Mauritius will require foreign digital service providers to charge and remit 15% VAT from 1 January 2026.
Companies earning more than MUR 3 million ( $66,000) from Mauritian consumers must appoint a local tax representative.
The reform aligns Mauritius with international tax standards based on the place of consumption, not the location of the supplier.
The Mauritian government first announced in 2020 its intention to tax foreign digital services. After several parliamentary debates, the measure now moves toward implementation to strengthen fiscal fairness and adapt the country to the digital economy.
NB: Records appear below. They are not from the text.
(** SQLite's next rowid is the specification's fresh identifier of the
    map view, on every table. *)
Lemma sqlite_next_rowid_abs (rows : list Book) :
  sqlite_next_rowid rows = BookSpec.spec_fresh (table_abs rows).
Proof.
  unfold sqlite_next_rowid, BookSpec.spec_fresh.
  pose proof (max_rowid_spec rows) as Hr. pose proof (max_key_spec (table_abs rows)) as Hk.
  destruct (max_rowid rows) as [r|], (BookSpec.max_key _) as [k|].
  - destruct Hr as [Hr Hr'], Hk as [Hk Hk']. rewrite table_abs_is_Some in Hk.
    setoid_rewrite table_abs_is_Some in Hk'. specialize (Hr' k Hk). specialize (Hk' r Hr). lia.
  - destruct Hr as [Hr _]. apply table_abs_is_Some in Hr. rewrite Hk, lookup_empty in Hr.
    by destruct Hr.
  - subst rows. destruct Hk as [Hk _]. apply table_abs_is_Some in Hk. set_solver.
  - done.
Qed.

Lemma handle_spec_step (req : request) (rows : list Book) :
  table_abs (handle req rows).2 = BookSpec.spec_step (table_abs rows) req.
Proof.
  rewrite handle_abs. unfold BookSpec.spec_step. cbn [next_rowid sqlite_rowid].
  by rewrite sqlite_next_rowid_abs.
Qed.

(** C20: Serving any sequence of requests from the empty table, each in
    its own session, leaves the table whose map view is the abstract
    service run from the empty collection: the specification knows only
    the map, and gives a new book one more than the largest identifier in
    use, so an identifier freed by deleting the newest book is given
    again. *)
Theorem serve_refines_spec (reqs : list request) :
  table_abs (serve reqs) = BookSpec.spec_serve reqs.
Proof.
  unfold serve, BookSpec.spec_serve. change (∅ : gmap Z Book) with (table_abs []).
  generalize (@nil Book). induction reqs as [|req reqs IH]; intros rows; [done|].
  simpl. by rewrite IH, handle_spec_step.
Qed.

(** Every table the service can reach from the empty table, by any
    sequence of requests, has strictly increasing (so distinct)
    identifiers along its scan order. *)
Theorem service_reachable_wf `{RowidAlloc} (rows : list Book) :
  rtc service_step [] rows → table_wf rows.
Proof.
  intros Hr. cut (∀ x y, rtc service_step x y → table_wf x → table_wf y).
  { intros Hgen. apply (Hgen [] rows Hr). constructor. }
  induction 1 as [|x y z [req <-] _ IH]; [done|]. intros Hx. by apply IH, handle_wf.
Qed.

(** ** PUT /books/{book_id} *)

(** C22: When the book exists, its id fits SQLite's [INTEGER], and the body
    sets no title or author to [null] and no year outside that range, the
    response is 200 with the book whose id is unchanged, whose title,
    author and year are those the body sets, the old ones for the fields
    the body leaves out, and the table has that row replaced. *)
Theorem update_book_spec (i : Z) (u : BookUpdate) (rows : list Book) (b : Book) :
  int64 i → table_abs rows !! i = Some b → u_title u ≠ Given None → u_author u ≠ Given None →
  (∀ y, u_year u = Given (Some y) → int64 y) →
  ∃ b', update_book i u rows = (Ok b', table_update rows b') ∧ id b' = i ∧
    title b' = match u_title u with Given (Some t) => t | _ => title b end ∧
    author b' = match u_author u with Given (Some a) => a | _ => author b end ∧
    year b' = match u_year u with Given y => y | Unset => year b end.
Proof.
  rewrite table_abs_lookup. intros Hi E Ht Ha Hy.
  pose proof (select_by_id_Some _ _ _ E) as [_ Hid].
  rewrite (update_book_found i u rows b Hi E). unfold apply_update, merge_required, merge_year.
  destruct u as [[|[t|]] [|[a|]] [|[y|]]]; simpl in *; try congruence;
    rewrite ?bool_decide_true by (apply Hy; done); eexists; eauto.
Qed.

(** C23: A body that sets the title or the author to [null] passes the
    [BookUpdate] schema but fails the commit: the response is a server
    error and the table is unchanged. *)
Theorem update_book_null_field (i : Z) (u : BookUpdate) (rows : list Book) (b : Book) :
  table_abs rows !! i = Some b → u_title u = Given None ∨ u_author u = Given None →
  update_book i u rows = (InternalServerError, rows).
Proof.
  rewrite table_abs_lookup. intros E Hnull. unfold update_book. case_decide; [|done].
  rewrite E, commit_setattr_loop. unfold apply_update, merge_required.
  by destruct Hnull as [-> | ->]; repeat case_match.
Qed.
Mauritius integrated a major tax reform into its 2025-26 national budget to impose VAT on digital services supplied by foreign providers. The measure, scheduled to take effect on 1 January 2026, requires international suppliers to charge and remit the standard 15% VAT on services consumed by Mauritian clients.
The reform forms part of the Finance Act 2025, which amends Mauritius’ VAT legislation by defining digital services and foreign suppliers. The law obliges companies without a permanent establishment in Mauritius that supply digital services—including streaming, website hosting, software sales or maintenance, online applications and internet advertising—to register with the Mauritius Revenue Authority (MRA) and comply with the new tax obligations for transactions involving local consumers.
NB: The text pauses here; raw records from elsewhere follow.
(** * Card identification and catalogue

    A shallow embedding of [Vector_Database_Setup.ipynb]: the image
    normaliser [resize_with_padding], the batched ingestion loop
    [batch_upsert_embeddings], the key derivation [get_card_id] and the
    ledger reconciliation [add_card_data_to_csv], followed by the
    properties of each.

    Python values are modelled as the notebook uses them: [int] as [Z],
    [float] as IEEE 754 binary64 ([spec_float] with [prec = 53] and
    [emax = 1024]), [str] as [string] (the UTF-8 bytes of the text),
    [dict] as [gmap string _], [list] as [list].  A raised exception is the
    [Raise] branch of [result]. *)

From Stdlib Require Import ZArith List String Ascii Bool Lia.
From Stdlib Require Import Floats.SpecFloat.
From stdpp Require Import base option list gmap strings.

#[local] Set Warnings "-register-all".
#[local] Open Scope Z_scope.

(* ===================================================================== *)
(** * Part I: the program                                                *)
(* ===================================================================== *)

(** ** Python: exceptions, numbers, values *)
Module Py.

Inductive exn :=
| KeyError (key : string)
| IndexError
| ValueError
| TypeError
| AttributeError
| OverflowError
| ZeroDivisionError
| CvError                      (* cv2.error *)
| ServiceError (what : string)  (* a failed call to an external service *).

Inductive result (A : Type) :=
| Ok (a : A)
| Raise (e : exn).
Global Arguments Ok {A} a.
Global Arguments Raise {A} e.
Authorities use several criteria to determine whether a service is consumed in Mauritius. The framework relies on billing address, payment location, client IP address and phone code to eliminate ambiguity regarding the tax jurisdiction.
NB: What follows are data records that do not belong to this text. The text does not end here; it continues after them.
(* ===== verification/Prelude.v ===== *)
(** * Verification of csm-sharednfs

    csm-sharednfs (Go, [src/nfs]) turns the block volumes of a CSI driver into
    volumes that many nodes share: one node attaches the block device and
    exports it through NFS, the others mount the export.  The same program is
    linked into the controller and into every node; the driver that hosts it is
    reached through the interface [Service] ([vcsi]).

    ** Parts of the program and files of the development

    - names ([csinfs.go]): volume ids and the name of a volume's Kubernetes
      objects -- [Naming.v], on [GoStrings.v] (strings, UTF-8, numbers of Go's
      library) and [GoRegexp.v] (regular expressions);
    - messages ([proto/nfs.proto], requests of CSI, objects of Kubernetes):
      records with the fields that the program uses -- [Messages.v];
    - the exports file of a node ([exports.go]): [Exports.v];
    - the gRPC server of a node ([nfs_service.go]), which mounts, exports,
      unexports and unmounts volumes: [NfsServer.v];
    - the Kubernetes client ([k8s/k8s.go]): [K8s.v], with [Json.v] for the
      annotation that holds the CSI ids of a node;
    - the controller ([controller.go]), which publishes and unpublishes:
      [Controller.v];
    - the client side on a node ([node.go]), which stages and binds mounts:
      [NodeService.v];
    - the monitor of the nodes ([nodemonitor.go]): [NodeMonitor.v];
    - the recovery of a failed node ([noderecovery.go]): [NodeRecovery.v];
    - configuration and start-up ([csinfs.go], [env.go]): [Config.v] and
      [Startup.v];
    - the wrappers of the operating system ([OSImpl] in [csinfs.go],
      [executor.go], [unmount.go]): [Local.v];
    - the handlers and methods that only return a constant or an error
      ([controller.go], [node.go], [identity.go], [csinfs.go]):
      [Unimplemented.v].

    The other files put the parts together: [Locks.v] and [Concurrency.v] (all
    handlers and the monitor, interleaved), [Atomic.v], [Guarded.v],
    [ExportsInvariants.v] and [Selections.v] (the exports file, and the choice
    of new nodes, while they run), [NodeHost.v] and [NodeDump.v] (the server of
    a node that works), [Sharing.v] and [Reassign.v] (the controller
    on a cluster that works), [Serial.v] (calls for a volume that overlap),
    [Failover.v] (the recovery of a whole node), [Federation.v] (the controller,
    whose calls run the handlers of the nodes) and [Outage.v] (the monitor, the
    recovery and the nodes through an outage).

    A definition has the name of the Go function it models; functions that are
    too long for one definition are cut where the code has a block, a loop or a
    goroutine ([publish_locked] is [ControllerPublishVolume] under its lock).

    ** How a Go function is modelled

    [GoProg.v]: a function is a program, a tree of operations on the state of
    the process ([locE]: package variables, mutexes, the two [sync.Map]s of
    volume locks, the exports file, structures that goroutines share) and of
    calls to the outside ([extE]: operating system, host driver, Kubernetes,
    peers, time, the order in which a map is ranged over).  The outside is any
    instance of the class [Env], a function from calls and its own state to
    answers: a theorem that is stated for every [Env] holds for every sequence
    of answers, failures included.  [run] executes one program alone and gives
    a value, a panic, exhausted fuel, or a mutex that is never given back;
    [trace] is the list of the calls of the same run, each with its answer, by
    which a theorem can say what the run asked of the outside;
    [cstep] and [run_schedule] interleave goroutines at every operation.
    [deferred] is [defer], on panics too; [go] starts a goroutine, which [run]
    only records; [select_call] is the idiom of a call that competes with the
    context; [parallel] runs goroutines that their parent waits for, interleaved
    by a schedule of the environment.

    Data: bytes are [ascii], strings [string], Go's [int] is [Z] with its
    wrap-around written out ([int64], [int32]), maps are [gmap]s, a pointer
    that may be nil is an [option], an error a value of [go_error], a pointer
    to a structure that is shared a number (a cell of the world).

    Loops without a bound in the code take fuel, and a program whose fuel is
    used up is [NoFuel l], where [l] names the loop that it is still in: the
    volume locks ([Waits], [LockPV] and [nfsLockPV]: one turn is enough when
    the volume is free, which the theorems assume and mutual exclusion
    provides), the wait for nfs-mountd ([Polls]), the pinger ([Rounds];
    endless in the code: the theorem is about every number of rounds) and the
    retries of [makeNfsService] ([Retries]; as many turns as the deadline of
    the context allows, [ControllerPublishVolume_ends]).  Bounded loops are
    structural.

    ** What the theorems show

    - [Exports.v]: the four operations on the file implement a table of
      entries ([exports_file_refines_table]); each has its exact behaviour in
      every environment, torn writes included; after any history a successful
      resync of the present generation leaves the kernel exporting the file.
    - [Concurrency.v]: in every interleaving of the handlers and the monitor a
      volume lock is held by one goroutine at a time, and there is no deadlock:
      when nothing can move any more, every goroutine has ended or is in a
      loop without a bound with its fuel used up, every mutex is free, and so
      is every volume, but for those that publications keep while they retry
      under a context without end.  So a goroutine that still waits for a
      volume (with fuel, it would try again) waits for nobody who waits
      himself, and a monitor, which never ends, keeps nothing.  The
      discipline that each handler follows, and which locks it may keep in
      which loop, is proved once, by walking through its text ([Locks.v], a
      rely/guarantee argument over [cstep]).
    - [Atomic.v]: calls that are one critical section take effect at once,
      whatever interrupts them ([whole_sections]); so concurrent callers of the
      exports file see it as the abstract table, in some order of their calls.
    - [Guarded.v]: how to show that something that a mutex guards holds
      whenever the mutex is free, with every handler and goroutine running and
      in every environment ([guarded_invariant]).  [ExportsInvariants.v] uses it
      twice, for [exportsLock]: the exports file consists of whole lines and
      keeps the entries that nobody deletes; and the record of the
      synchronisation is truthful as long as nobody exports.  There the
      theorems of [Exports.v] about single runs are carried over to
      interleavings by an environment that plays back what the section was
      answered ([replay]).  [Selections.v] uses it for [exportCountsLock]:
      recoveries that overlap spread the volumes evenly.
    - [Naming.v]: [VolumeIDToServiceName] equals a reference definition, its
      result is a legal name of at most 63 bytes, it is idempotent; the prefix
      [nfs-] is a faithful tag.
    - [NfsServer.v]: each handler ends in every environment, gives its locks
      back, and what success means; the multiple forms report every volume
      once; a race, a panic and a failed resync that the code permits.
    - [NodeHost.v]: on a node whose operating system and host driver do their
      part ([Host]) exporting and unexporting succeed; what the kernel
      exports and what the driver has mounted are followed apart.  Exporting
      changes them for that volume only; unexporting removes the volume from
      both, no other mount, and no other export but those of volumes whose
      names extend its own.
    - [NodeDump.v]: on such a node one [Ping] with [DumpAllExports] unmounts
      exactly the volumes that have a Service and drops exactly their exports
      (and those whose names extend one of theirs); what that means for a
      volume that is exported between the first and the second answer of the
      node.
    - [Controller.v]: publishing and unpublishing in every environment, and
      termination under a deadline.
    - [Sharing.v]: the contract of the controller, an abstract machine that
      counts references ([Shared]), and the theorem that the handlers implement
      it on a cluster that does what it is asked ([Cluster], on [KubeStore])
      with servers that do so ([NfsServers]).  The attachments of the cluster
      are pairs of a volume and a node; the host driver attaches a volume that
      no other node has, and detaches it from the node that the call names
      and from no other, so that the handlers have to name the right one.  A
      server holds a volume as one that it serves or as a leftover ([hold]);
      the specification keeps the set of the servers that may export a volume
      although they should not ([stale]).  Then what single failures of the
      API do to it.
    - [Serial.v]: any number of publish and unpublish calls for one volume,
      interleaved at every operation, succeed and take effect in some order of
      the calls on the state of [Shared]: the theorem of [Sharing.v] about one
      call is turned into one about a call under interference ([wp_run]), and
      the lock of the volume does the rest.
    - [NodeService.v]: staging, binding and unmounting in every environment.
    - [NodeMonitor.v]: the pinger implements a state machine over what its own
      pings showed ([Monitored], read off the [trace] of the run): every turn
      asks the node what the history asks for, and recovery starts exactly
      once per outage; with that, how fast a failure is noticed.
    - [NodeRecovery.v]: the choice of the new node is minimal and keeps the
      loads balanced; reading the CSI id from text agrees with JSON.
    - [Reassign.v]: moving a volume refines [Shared.move]; the goroutine that
      unexports from the failed node, when it runs late, unexports from the
      new one, in every environment; then the other ways in which a move goes
      wrong, among them races, as schedules of [cstep].
    - [Failover.v]: [nodeRecovery] moves every volume of the failed node,
      whatever the order in which its goroutines run one after the other, and
      leaves the volumes of the other nodes alone.
    - [Federation.v]: the same contracts down to the nodes: a call to a node
      runs the node's own handler in the process of the node ([net_step]), so
      that publishing, unpublishing, moving and recovery are shown to end with
      exactly the right kernels exporting the volume.  Then the volume that is
      cut off by the unpublication of another one, and the reservation of a
      node that two recoveries lose when they overlap.
    - [Outage.v]: a node is cut off, the pinger starts recovery, recovery moves
      the volumes of the node, the node comes back and is pinged: every volume
      has one exporter again ([outage_end_to_end]).
    - [Startup.v]: a start that succeeds is complete, one that fails started
      nothing.

    Every theorem with a hypothesis is applied to a concrete input by the lemma
    of the same name with the ending [_witness].

    ** Interfaces and assumptions

    [Env] (no law), [ReliableFiles] (file operations do not fail),
    [KubeStore] (services and slices are found as they were written),
    [Cluster] and [Relocatable] (the host driver, which attaches and detaches
    one volume at one node, the nodes and the volumes of
    the API), [NfsServers] and [Countings] (the servers of the nodes: an export
    or unexport changes what the server called holds of the volume, and
    nothing about the volumes that are [separate] from it), [Host] (the
    operating system and the driver on a node), [Wire] (gRPC between the
    controller and the nodes), [Discipline] (what a goroutine may do with a
    lock, by who holds it), [Deadline] (the clock of a context), [Recovery]
    (what the monitor starts; [NodeRecovery.recovery] implements it), [Globals]
    and [Printing] (variables that the driver sets, texts that [fmt] prints),
    [UnicodeTables] (lower case outside ASCII), [Network] and [Gocsi]
    (listening, serving, the mode of the plug-in).  Each law is about one call.

    [Federation.v] implements [NfsServers] and [Countings] by the handlers on
    hosts that work; there two volumes are separate when the name of the one
    does not extend the name of the other, because [DeleteExport] drops by
    prefix.  The generation counter of a node is a machine integer and the
    resync compares it, so that the theorems on working nodes carry a budget
    ([room]): the number of changes before it would wrap around.  [Sharing.v]
    and [NodeHost.v] give the simulated cluster and the simulated node that
    satisfy the classes.

    ** Not modelled

    The cancellation of contexts by [defer cancel], logging and timing of logs
    ([finish], [logDuration]), the generated gRPC code and mocks.  Kubernetes'
    conflict errors are failures of a call, without a law of their own.  A map
    access is one operation, so that the data races of Go on maps are
    interleavings here and not undefined behaviour.  Calls for one volume may
    overlap in [Serial.v], while nothing else changes the objects of volumes;
    the other theorems on sharing, recovery and working nodes are about calls
    that do not overlap, and in [Federation.v] a handler on a node runs to its
    end within the step of its caller.  What holds of all overlapping calls is
    in [Concurrency.v] and [ExportsInvariants.v], what goes wrong in schedules
    of [cstep]. *)

From stdpp Require Export base tactics option list strings gmap fin_maps.
From Stdlib Require Export ZArith Lia Ascii String.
Foreign providers generating over MUR 3 million in annual revenue from these services must appoint a local fiscal representative responsible for filing VAT returns and remitting the tax owed.
Mauritius positions the measure within a global movement that shifts digital taxation toward the place of consumption instead of the supplier’s location. Authorities aim to reduce competitive distortions between local and foreign providers while broadening the country’s tax base.
Consumers may face higher prices for digital services. Subscriptions to streaming platforms such as Netflix, Amazon Prime and Spotify—widely adopted in Mauritius—will fall under the new VAT regime, potentially increasing monthly bills.
By obliging foreign digital service providers to charge and remit VAT, Mauritius seeks to level the playing field between domestic and international players, reinforce tax compliance and capture a larger share of revenue from the digital economy. The country joins Kenya, Nigeria and Rwanda, which have already implemented similar mechanisms, signalling its commitment to continental tax standards.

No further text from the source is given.